WHAT THE TASK ASKS —
The answer should consist solely of the lines from the first one below through the line containing "are ASCII strings;", copied exactly.

### INFORMATION ###

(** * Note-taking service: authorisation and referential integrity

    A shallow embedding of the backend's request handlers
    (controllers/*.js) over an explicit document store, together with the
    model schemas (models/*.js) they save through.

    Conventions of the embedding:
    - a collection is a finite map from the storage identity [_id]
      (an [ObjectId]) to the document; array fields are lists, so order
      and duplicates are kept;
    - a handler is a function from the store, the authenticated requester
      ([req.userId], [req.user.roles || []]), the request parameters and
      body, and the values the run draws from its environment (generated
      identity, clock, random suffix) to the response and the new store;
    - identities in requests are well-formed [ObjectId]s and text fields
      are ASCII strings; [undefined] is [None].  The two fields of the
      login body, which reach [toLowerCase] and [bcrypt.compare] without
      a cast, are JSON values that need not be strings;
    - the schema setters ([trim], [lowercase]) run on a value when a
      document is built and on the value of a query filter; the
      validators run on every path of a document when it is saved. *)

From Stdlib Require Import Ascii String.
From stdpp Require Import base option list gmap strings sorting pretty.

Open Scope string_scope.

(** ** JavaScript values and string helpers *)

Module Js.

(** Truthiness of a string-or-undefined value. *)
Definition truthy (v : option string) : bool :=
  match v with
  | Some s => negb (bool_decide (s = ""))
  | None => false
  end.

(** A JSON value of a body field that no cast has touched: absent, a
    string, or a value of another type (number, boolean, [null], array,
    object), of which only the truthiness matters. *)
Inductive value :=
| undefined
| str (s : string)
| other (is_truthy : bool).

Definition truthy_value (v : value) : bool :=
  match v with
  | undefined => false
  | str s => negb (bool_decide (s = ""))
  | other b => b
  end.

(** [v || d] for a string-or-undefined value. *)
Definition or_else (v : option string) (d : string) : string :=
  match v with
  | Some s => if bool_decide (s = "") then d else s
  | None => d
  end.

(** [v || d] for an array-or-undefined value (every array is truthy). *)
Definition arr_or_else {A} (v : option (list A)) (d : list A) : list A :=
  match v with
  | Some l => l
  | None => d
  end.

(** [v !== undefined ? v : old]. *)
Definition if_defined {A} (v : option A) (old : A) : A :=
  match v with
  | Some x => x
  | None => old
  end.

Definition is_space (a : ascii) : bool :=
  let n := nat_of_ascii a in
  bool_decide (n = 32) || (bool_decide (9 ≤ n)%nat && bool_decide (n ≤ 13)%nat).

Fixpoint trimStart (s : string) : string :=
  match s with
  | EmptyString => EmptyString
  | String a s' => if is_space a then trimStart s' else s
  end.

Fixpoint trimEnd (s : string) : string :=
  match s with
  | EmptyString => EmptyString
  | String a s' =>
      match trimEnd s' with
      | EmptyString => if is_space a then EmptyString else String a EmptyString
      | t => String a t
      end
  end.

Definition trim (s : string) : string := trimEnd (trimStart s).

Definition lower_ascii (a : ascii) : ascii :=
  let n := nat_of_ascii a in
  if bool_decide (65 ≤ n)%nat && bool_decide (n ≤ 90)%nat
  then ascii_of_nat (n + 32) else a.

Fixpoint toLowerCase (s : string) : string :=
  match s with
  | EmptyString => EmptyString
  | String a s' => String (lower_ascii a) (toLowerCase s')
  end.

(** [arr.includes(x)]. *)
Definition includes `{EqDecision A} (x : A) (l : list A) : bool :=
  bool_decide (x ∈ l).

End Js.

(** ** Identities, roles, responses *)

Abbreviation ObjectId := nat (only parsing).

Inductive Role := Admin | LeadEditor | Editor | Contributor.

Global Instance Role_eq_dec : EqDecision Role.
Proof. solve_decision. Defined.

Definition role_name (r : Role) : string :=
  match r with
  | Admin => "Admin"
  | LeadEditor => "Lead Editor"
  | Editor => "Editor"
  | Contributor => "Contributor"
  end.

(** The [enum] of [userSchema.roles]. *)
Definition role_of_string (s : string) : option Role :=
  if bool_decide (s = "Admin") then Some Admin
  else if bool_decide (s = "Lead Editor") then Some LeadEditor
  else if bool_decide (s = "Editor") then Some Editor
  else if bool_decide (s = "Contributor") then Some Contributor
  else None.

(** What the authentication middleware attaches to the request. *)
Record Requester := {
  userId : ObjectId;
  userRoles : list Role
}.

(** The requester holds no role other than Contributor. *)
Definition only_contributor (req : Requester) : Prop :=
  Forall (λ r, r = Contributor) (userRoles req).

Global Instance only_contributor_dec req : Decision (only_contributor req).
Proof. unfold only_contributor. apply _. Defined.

###

SOLVED PROBLEM —
(** * Note-taking service: authorisation and referential integrity

    A shallow embedding of the backend's request handlers
    (controllers/*.js) over an explicit document store, together with the
    model schemas (models/*.js) they save through.

    Conventions of the embedding:
    - a collection is a finite map from the storage identity [_id]
      (an [ObjectId]) to the document; array fields are lists, so order
      and duplicates are kept;
    - a handler is a function from the store, the authenticated requester
      ([req.userId], [req.user.roles || []]), the request parameters and
      body, and the values the run draws from its environment (generated
      identity, clock, random suffix) to the response and the new store;
    - identities in requests are well-formed [ObjectId]s and text fields
      are ASCII strings; [undefined] is [None].  The two fields of the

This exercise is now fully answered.